Large Language Models (LLMs) have demonstrated exceptional proficiency in mathematical reasoning tasks due to their extensive parameter counts and training on vast datasets. Despite these capabilities, deploying LLMs is hindered by their computational demands. Distilling LLM mathematical reasoning into Smaller Language Models (SLMs) has emerged as a solution to this challenge, although these smaller models often suffer from errors in calculation and semantic understanding. Prior work has proposed Program-of-Thought Distillation (PoTD) to avoid calculation error. To further address semantic understanding errors, we propose Key-Point-Driven Mathematical Reasoning Distillation (KPDD). KPDD enhances the reasoning performance of SLMs by breaking down the problem-solving process into three stages: Core Question Extraction, Problem-Solving Information Extraction, and Step-by-Step Solution. This method is further divided into KPDD-CoT, which generates Chain-of-Thought rationales, and KPDD-PoT, which creates Program-of-Thought rationales. The experiment results show that KPDD-CoT significantly improves reasoning abilities, while KPDD-PoT achieves state-of-the-art performance in mathematical reasoning tasks. Our approach effectively mitigates misunderstanding errors, advancing the deployment of efficient and capable SLMs.
Paper Structure (18 sections, 4 equations, 5 figures, 3 tables)

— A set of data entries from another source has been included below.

(** * PASC PRO, Streamlit front end: a shallow embedding of [streamlit_app.py]

    The program is a single Streamlit script.  Each user interaction re-runs
    the script from the top against the session's [session_state], the shared
    user table, the audit file and the mail transport.  The embedding follows
    that shape: the script is a computation in a state-and-exception monad over
    a [World]; the widgets' values and the environment's answers for one run
    (clock, SMTP outcome, whether the audit file can be written, the fresh
    TOTP secret) are inputs of the run.

    Python [str] values are byte strings here (the UTF-8 encoding of the
    text); [strip] and [lower] are given for ASCII text.  The third-party
    libraries the script calls (hmac/hashlib, itsdangerous, pyotp) are not
    part of the repository: their primitives are the fields of [Lib], and the
    token format of itsdangerous and the window of pyotp are written out
    over those primitives.

    Two operations of the environment can fail in the model, as the script
    has to live with both: sending the mail and writing the audit file.  The
    database is taken to answer, and the user table is a finite map from
    email (the column is unique) to row. *)

From Stdlib Require Import ZArith String Ascii List Lia Bool.
From stdpp Require Import base option strings gmap pretty.
Import ListNotations.
Local Open Scope string_scope.
Local Open Scope list_scope.
Local Open Scope Z_scope.
Set Warnings "-register-all".

(** ** Python runtime pieces *)

Module Py.

(** ASCII characters for which [str.isspace] holds. *)
Definition isspace (c : ascii) : bool :=
  let n := N_of_ascii c in
  ((9 <=? n) && (n <=? 13) || (28 <=? n) && (n <=? 32))%N.

Fixpoint lstrip (s : string) : string :=
  match s with
  | String c r => if isspace c then lstrip r else s
  | EmptyString => EmptyString
  end.

Fixpoint rstrip (s : string) : string :=
  match s with
  | String c r =>
      match rstrip r with
      | EmptyString => if isspace c then EmptyString else String c EmptyString
      | r' => String c r'
      end
  | EmptyString => EmptyString
  end.

(** [s.strip()] *)
Definition strip (s : string) : string := rstrip (lstrip s).

Definition lower_char (c : ascii) : ascii :=
  let n := N_of_ascii c in
  if ((65 <=? n) && (n <=? 90))%N then ascii_of_N (n + 32) else c.

(** [s.lower()] *)
Fixpoint lower (s : string) : string :=
  match s with
  | String c r => String (lower_char c) (lower r)
  | EmptyString => EmptyString
  end.

(** Truth value of a [str]: the empty string is false. *)
Definition truthy_str (s : string) : bool :=
  match s with EmptyString => false | _ => true end.

(** Exceptions the script can meet.  [BadTimeSignature] and
    [SignatureExpired] are subclasses of [BadSignature]; [BadPayload] is a
    subclass of [BadData] only. *)
Inductive exn : Type :=
| RuntimeError
| OSError
| SMTPException
| AttributeError
| BadSignature
| BadTimeSignature
| SignatureExpired
| BadPayload
| RerunException
| StopException.

Definition exn_eqb (a b : exn) : bool :=
  match a, b with
  | RuntimeError, RuntimeError | OSError, OSError
  | SMTPException, SMTPException | AttributeError, AttributeError
  | BadSignature, BadSignature | BadTimeSignature, BadTimeSignature
  | SignatureExpired, SignatureExpired | BadPayload, BadPayload
  | RerunException, RerunException | StopException, StopException => true
  | _, _ => false
  end.

(** [isinstance(e, BadSignature)] *)
Definition is_BadSignature (e : exn) : bool :=
  match e with
  | BadSignature | BadTimeSignature | SignatureExpired => true
  | _ => false
  end.

(** [isinstance(e, SignatureExpired)] *)
Definition is_SignatureExpired (e : exn) : bool :=
  match e with SignatureExpired => true | _ => false end.

(** [isinstance(e, Exception)]: Streamlit's script-control exceptions derive
    from [BaseException]. *)
Definition is_Exception (e : exn) : bool :=
  match e with
  | RerunException | StopException => false
  | _ => true
  end.

(** The result of evaluating a Python expression or statement. *)
Inductive outcome (A : Type) : Type :=
| Return (a : A)
| Raise (e : exn).
Arguments Return {A} a.
Arguments Raise {A} e.

End Py.
Export Py.

(** ** JSON values and [json.dumps] *)

Module Json.

Inductive json : Type :=
| JNull
| JBool (b : bool)
| JInt (z : Z)
| JStr (s : string)
| JList (l : list json)
| JDict (d : list (string * json)).

Definition quote : ascii := ascii_of_nat 34.
Definition backslash : ascii := ascii_of_nat 92.

Definition hex_digit (n : N) : ascii :=
  if (n <? 10)%N then ascii_of_N (48 + n) else ascii_of_N (87 + n).

(** One character of a string under [ensure_ascii=False]: the quote, the
    backslash and the control characters are escaped, everything else is
    copied. *)
Definition escape_char (c : ascii) : string :=
  let n := N_of_ascii c in
  if (n =? 34)%N then String backslash (String quote "")
  else if (n =? 92)%N then String backslash (String backslash "")
  else if (n =? 8)%N then String backslash "b"
  else if (n =? 12)%N then String backslash "f"
  else if (n =? 10)%N then String backslash "n"
  else if (n =? 13)%N then String backslash "r"
  else if (n =? 9)%N then String backslash "t"
  else if (n <? 32)%N then
    String backslash
      (String "u" (String "0" (String "0"
         (String (hex_digit (n / 16)) (String (hex_digit (n mod 16)) "")))))
  else String c "".
(* ===== verification/_CoqProject ===== *)
-Q . S2P
Prelude.v
Telemetry.v
Cluster.v
Float32.v
Softmax.v
ScoreFifo.v
OAccumulator.v
Fp16.v
GroupMsg.v
GroupSched.v
KvManager.v
KvSystem.v
KvWorker.v
LocalMem.v
Dma.v
DmaCompletion.v
DmaRetry.v
RemoteAccess.v
Effects.v
Sfu.v
SfuRows.v
SfuTiles.v
SfuEvents.v
SfuHistory.v
SchedMsg.v
SchedManager.v
SchedPanels.v
SchedWorker.v
SchedReads.v
MemNic.v
MemNicSteps.v
MemNicAnswers.v
ComputeArray.v
ArrayTransfers.v
ArrayProduct.v
Lemma wf_cancel s : wf s -> wf (cancel s).2.
Proof.
  intros W. apply (wf_blank s false 0 (fill OwnerNone (owners_ s)) W).
  - unfold fill. by rewrite length_replicate, (wf_owners _ W).
  - intros _. split; [done|]. unfold fill. by apply Forall_replicate.
  - done.
Qed.

Lemma wf_configure s g qk : wf s -> wf (configure g qk s).2.
Proof.
  intros W. unfold configure. destruct (_ || _) eqn:E; [done|].
  apply (wf_blank s true g _ W); [done..|]. intros _. lia.
Qed.

Lemma first_free_spec cs i n j :
  first_free cs i n = Some j -> (i <= j < i + n)%nat /\ valid (cs !!! j) = false.
Proof.
  revert i; induction n as [|n IH]; intros i; simpl; [done|].
  destruct (valid (cs !!! i)) eqn:E; simpl.
  - intros H%IH. destruct H. split; [lia|done].
  - intros [= <-]. split; [lia|done].
Qed.

Lemma wf_reserve s kind tg bank : wf s -> 0 <= bank -> wf (reserve kind tg bank s).2.
Proof.
  intros W Hb. unfold reserve. destruct (_ || _) eqn:E; [done|].
  destruct (first_free _ _ _) as [i|] eqn:F; [|done]. apply first_free_spec in F as [Hi _].
  apply wf_set_context; [done|lia|]. simpl. intros _.
  unfold kOperandBanks in *. split_and!; [destruct (enabled_ s); done|lia|lia|lia].
Qed.

Lemma callback_slot s kind slot tg :
  wf s -> 0 <= slot -> callbackMatches kind slot tg s = true ->
  (Z.to_nat slot < capacity kind)%nat /\ generation tg = generation_ s.
Proof.
  intros W Hs. unfold callbackMatches. rewrite !andb_true_iff, Z.ltb_lt, Z.eqb_eq.
  intros [[[Hlt Hv] _] Hg]. split; [|done].
  destruct (lookup_lt_is_Some_2 (contextArray kind s) (Z.to_nat slot)) as [c Hc]; [lia|].
  rewrite (list_lookup_total_correct _ _ _ Hc) in Hv. by eapply (wf_context _ W).
Qed.

Lemma wf_release s kind slot tg : wf s -> 0 <= slot -> wf (release kind slot tg s).2.
Proof.
  intros W Hs. unfold release. destruct (callbackMatches _ _ _ _) eqn:E; simpl; [|done].
  apply callback_slot in E as [? _]; [|done..]. by apply wf_set_context.
Qed.

Lemma owns_range s a o : wf s -> 0 <= a -> owns a o s = true ->
  0 <= a < Z.of_nat kArrayCount /\ enabled_ s = true.
Proof.
  intros W Ha. unfold owns. rewrite !andb_true_iff, Z.ltb_lt, (wf_owners _ W).
  intros [[? ?] _]. done.
Qed.

(** What an accepted bank call does to its lease. *)
Lemma bank_call_spec s a b o tg :
  wf s -> 0 <= a -> 0 <= b ->
  (acquireBank a b o tg s = (false, s) \/
   acquireBank a b o tg s = (true, set_lease a b (mkLease tg 1) s) /\
   refs (bank_lease a b s) = 0 /\ generation tg = generation_ s /\
   0 <= a < Z.of_nat kArrayCount /\ 0 <= b < kOperandBanks /\ enabled_ s = true).
Proof.
  intros W Ha Hb. unfold acquireBank. destruct (owns a o s) eqn:Ho; simpl; [|by left].
  apply owns_range in Ho as [? ?]; [|done..].
  destruct (Z.leb_spec kOperandBanks b); [by left|]. simpl.
  destruct (Z.eqb_spec (refs (bank_lease a b s)) 0), (Z.eqb_spec (generation tg) (generation_ s));
    simpl; [right|by left..]. done.
Qed.

Lemma lease_call_spec s a b o tg (next : BankLease -> BankLease) :
  wf s -> 0 <= a -> 0 <= b ->
  let r := if negb (owns a o s) || (kOperandBanks <=? b) ||
              (refs (bank_lease a b s) =? 0) || negb (tag_eqb (lease_tag (bank_lease a b s)) tg)
           then (false, s) else (true, set_lease a b (next (bank_lease a b s)) s) in
  r = (false, s) \/
  r = (true, set_lease a b (next (bank_lease a b s)) s) /\
  0 < refs (bank_lease a b s) < 2 ^ 32 /\ lease_tag (bank_lease a b s) = tg /\
  generation tg = generation_ s /\
  0 <= a < Z.of_nat kArrayCount /\ 0 <= b < kOperandBanks /\ enabled_ s = true.
Proof.
  intros W Ha Hb. destruct (owns a o s) eqn:Ho; simpl; [|by left].
  apply owns_range in Ho as [? ?]; [|done..].
  destruct (Z.leb_spec kOperandBanks b); [by left|]. simpl.
  destruct (Z.eqb_spec (refs (bank_lease a b s)) 0) as [|Hr]; [by left|]. simpl.
  destruct (tag_eqb _ tg) eqn:E; simpl; [right|by left]. apply tag_eqb_eq in E.
  destruct (bank_lease_lookup s a b W) as (ls & Hls & _ & _ & Hl); [done..|].
  destruct (wf_lease _ W _ _ _ _ Hls Hl) as [Hrange Hg]. destruct (Hg Hr) as [_ Hgen].
  rewrite E in Hgen. split_and!; try done; lia.
Qed.

Definition retained (l : BankLease) : BankLease := mkLease (lease_tag l) (refs l ⊞₃₂ 1).
Definition returned (l : BankLease) : BankLease :=
  if (refs l ⊟₃₂ 1) =? 0 then no_lease else mkLease (lease_tag l) (refs l ⊟₃₂ 1).

Lemma retain_spec s a b o tg :
  wf s -> 0 <= a -> 0 <= b ->
  retainBank a b o tg s = (false, s) \/
  retainBank a b o tg s = (true, set_lease a b (retained (bank_lease a b s)) s) /\
  0 < refs (bank_lease a b s) < 2 ^ 32 /\ lease_tag (bank_lease a b s) = tg /\
  generation tg = generation_ s /\
  0 <= a < Z.of_nat kArrayCount /\ 0 <= b < kOperandBanks /\ enabled_ s = true.
Proof. exact (lease_call_spec s a b o tg retained). Qed.

Lemma release_spec s a b o tg :
  wf s -> 0 <= a -> 0 <= b ->
  releaseBank a b o tg s = (false, s) \/
  releaseBank a b o tg s = (true, set_lease a b (returned (bank_lease a b s)) s) /\
  0 < refs (bank_lease a b s) < 2 ^ 32 /\ lease_tag (bank_lease a b s) = tg /\
  generation tg = generation_ s /\
  0 <= a < Z.of_nat kArrayCount /\ 0 <= b < kOperandBanks /\ enabled_ s = true.
Proof. exact (lease_call_spec s a b o tg returned). Qed.

Lemma wf_exec c s : wf s -> call_ok c -> wf (exec c s).2.
Proof.
  intros W Hok. destruct c as [g qk| |k tg b|k sl tg|a b o tg|a b o tg|a b o tg]; simpl in *.
  - by apply wf_configure.
  - by apply wf_cancel.
  - pose proof (wf_reserve s k tg b W Hok). by destruct (reserve k tg b s).
  - by apply wf_release.
  - destruct Hok as (Ha & Hb & _).
    destruct (bank_call_spec s a b o tg W Ha Hb) as [->|(-> & ? & ? & ? & ? & ?)]; [done|].
    apply wf_set_lease; simpl; done || lia.
  - destruct Hok as (Ha & Hb & _).
    destruct (retain_spec s a b o tg W Ha Hb) as [->|(-> & ? & Ht & ? & ? & ? & ?)]; [done|].
    apply wf_set_lease; simpl; rewrite ?Ht; try done. apply u32_range.
  - destruct Hok as (Ha & Hb & _).
    destruct (release_spec s a b o tg W Ha Hb) as [->|(-> & ? & Ht & ? & ? & ? & ?)]; [done|].
    unfold returned. case_match; apply wf_set_lease; simpl; rewrite ?Ht; try done; apply u32_range.
Qed.

Lemma reachable_wf s : reachable s -> wf s.
Proof. induction 1; [apply wf_init|by apply wf_exec]. Qed.
(* ===== verification/Float32.v ===== *)
(** * IEEE-754 binary32 values

    [float] of the source is a binary32 value; the standard library's
    [SpecFloat] gives the values and the rounding.  [fma] is [std::fma]: the
    exact product and sum, rounded once to nearest even. *)

From S2P Require Import Prelude.
From Stdlib Require Export SpecFloat.

Definition float := spec_float.
#[export] Instance float_inhabited : Inhabited float := populate (S754_zero false).
#[export] Instance float_eq_dec : EqDecision float.
Proof. intros x y. unfold Decision. decide equality; try apply Bool.bool_dec; try apply Z.eq_dec; apply Pos.eq_dec. Defined.

Definition prec32 : Z := 24.
Definition emax32 : Z := 128.

(** [0.0f] and [1.0f]. *)
Definition float_zero : float := S754_zero false.
Definition float_one : float := S754_finite false 8388608 (-23).

Definition isfinite (f : float) : bool :=
  match f with
  | S754_zero _ | S754_finite _ _ _ => true
  | S754_infinity _ | S754_nan => false
  end.

(** The signed integer [(-1)^s * m * 2^(e - ez)], for [ez <= e]. *)
Definition aligned (s : bool) (m : positive) (e ez : Z) : Z :=
  cond_Zopp s (Zpos (fst (shl_align m e ez))).

Definition fma (x y z : float) : float :=
  match x, y, z with
  | S754_nan, _, _ | _, S754_nan, _ | _, _, S754_nan => S754_nan
  | S754_infinity _, S754_zero _, _ | S754_zero _, S754_infinity _, _ => S754_nan
  | S754_infinity sx, (S754_infinity sy | S754_finite sy _ _), S754_infinity sz
  | S754_finite sx _ _, S754_infinity sy, S754_infinity sz =>
      if eqb (xorb sx sy) sz then z else S754_nan
  | S754_infinity sx, (S754_infinity sy | S754_finite sy _ _), _
  | S754_finite sx _ _, S754_infinity sy, _ => S754_infinity (xorb sx sy)
  | _, _, S754_infinity _ => z
  | S754_zero sx, (S754_zero sy | S754_finite sy _ _), S754_zero sz
  | S754_finite sx _ _, S754_zero sy, S754_zero sz =>
      if eqb (xorb sx sy) sz then z else S754_zero false
  | S754_zero _, _, _ | _, S754_zero _, _ => z
  | S754_finite sx mx ex, S754_finite sy my ey, S754_zero _ =>
      binary_round prec32 emax32 (xorb sx sy) (mx * my) (ex + ey)
  | S754_finite sx mx ex, S754_finite sy my ey, S754_finite sz mz ez =>
      let e := Z.min (ex + ey) ez in
      binary_normalize prec32 emax32
        (aligned (xorb sx sy) (mx * my) (ex + ey) e + aligned sz mz ez e) e false
  end.

(** Integers of small magnitude as floats, for examples. *)
Definition of_Z (n : Z) : float := binary_normalize prec32 emax32 n 0 false.

(** ** Doubles, conversions and bytes *)

Abbreviation double := spec_float.
Abbreviation prec64 := 53.
Abbreviation emax64 := 1024.
Definition double_of_Z (z : Z) : double := binary_normalize prec64 emax64 z 0 false.
Definition double_zero : double := S754_zero false.
Definition double_one : double := S754_finite false 4503599627370496 (-52).

(** The bits of a [float]. *)
Definition float_bits (f : float) : Z :=
  match f with
  | S754_zero s => Z.b2z s * 2 ^ 31
  | S754_infinity s => Z.b2z s * 2 ^ 31 + 255 * 2 ^ 23
  | S754_nan => 0x7fc00000
  | S754_finite s m e =>
      Z.b2z s * 2 ^ 31 + (if Zpos m <? 2 ^ 23 then Zpos m else (e + 150) * 2 ^ 23 + (Zpos m - 2 ^ 23))
  end.
Definition round_to (prec emax : Z) (x : spec_float) : spec_float :=
  match x with S754_finite s m e => binary_round prec emax s m e | _ => x end.


Definition le_bytes (n : nat) (z : Z) : list Z := map (fun i => Z.shiftr z (8 * i) mod 2 ^ 8) (seqZ 0 (Z.of_nat n)).

(** The [float] of 32 bits. *)
Definition float_of_bits (b : Z) : float :=
  let s := Z.testbit b 31 in
  let e := Z.shiftr b 23 mod 256 in
  let f := b mod 2 ^ 23 in
  if e =? 255 then (if f =? 0 then S754_infinity s else S754_nan)
  else if e =? 0 then (match f with Zpos p => S754_finite s p (-149) | _ => S754_zero s end)
  else (match f + 2 ^ 23 with Zpos p => S754_finite s p (e - 150) | _ => S754_nan end).

(** An array of [float] as bytes and back ([memcpy]). *)
Definition bytes_of_floats (l : list float) : list Z := concat (map (fun f => le_bytes 4 (float_bits f)) l).
Fixpoint floats_of_bytes (l : list Z) : list float :=
  match l with
  | a :: b :: c :: d :: l => float_of_bits (a + 2 ^ 8 * b + 2 ^ 16 * c + 2 ^ 24 * d) :: floats_of_bytes l
  | _ => []
  end.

This paper contains 18 sections, 4 equations, 5 figures, 3 tables.

Figures (5)

  • Figure 1: Error analysis of 50 GSM8K problems with incorrect answers returned by CoTD using FlanT5-Base. The experimental results indicate that understanding errors and calculation errors are the major factors affecting CoTD's reasoning performance.
  • Figure 2: Detailed data generation for KPDD-CoT. Initially, we use few-shot prompting to guide LLMs in producing reasoning processes. We then discard any reasoning process that does not align with the correct answers. In this way, we have constructed a high-quality KPDD-CoT reasoning distillation dataset.
  • Figure 3: Effect of Reasoning Paths. We fine-tune FlanT5-Base with different reasoning paths to analyse the effect of reasoning paths. The experiment results shows that diverse reasoning paths can improve SLMs' reasoning performance.
  • Figure 4: Error Analysis for SLMs. We conducted an error analysis of four different categories of distillation methods. The experiment results show that integrating multiple key points of the questions can significantly reduce SLMs' understanding errors, enhance the comprehension of the questions and further improve the reasoning performance of SLMs.
  • Figure 5: Detailed data generation for KPDD-PoT. Similar to KPDD-CoT, we prompt LLMs to generate the reasoning process in the KPDD-PoT format. We extract the rationale in the PoT format from this process and run it through a Python interpreter. If there are errors or incorrect answers, we discard the reasoning process. Finally, we constructed a high-quality KPDD-PoT reasoning dataset.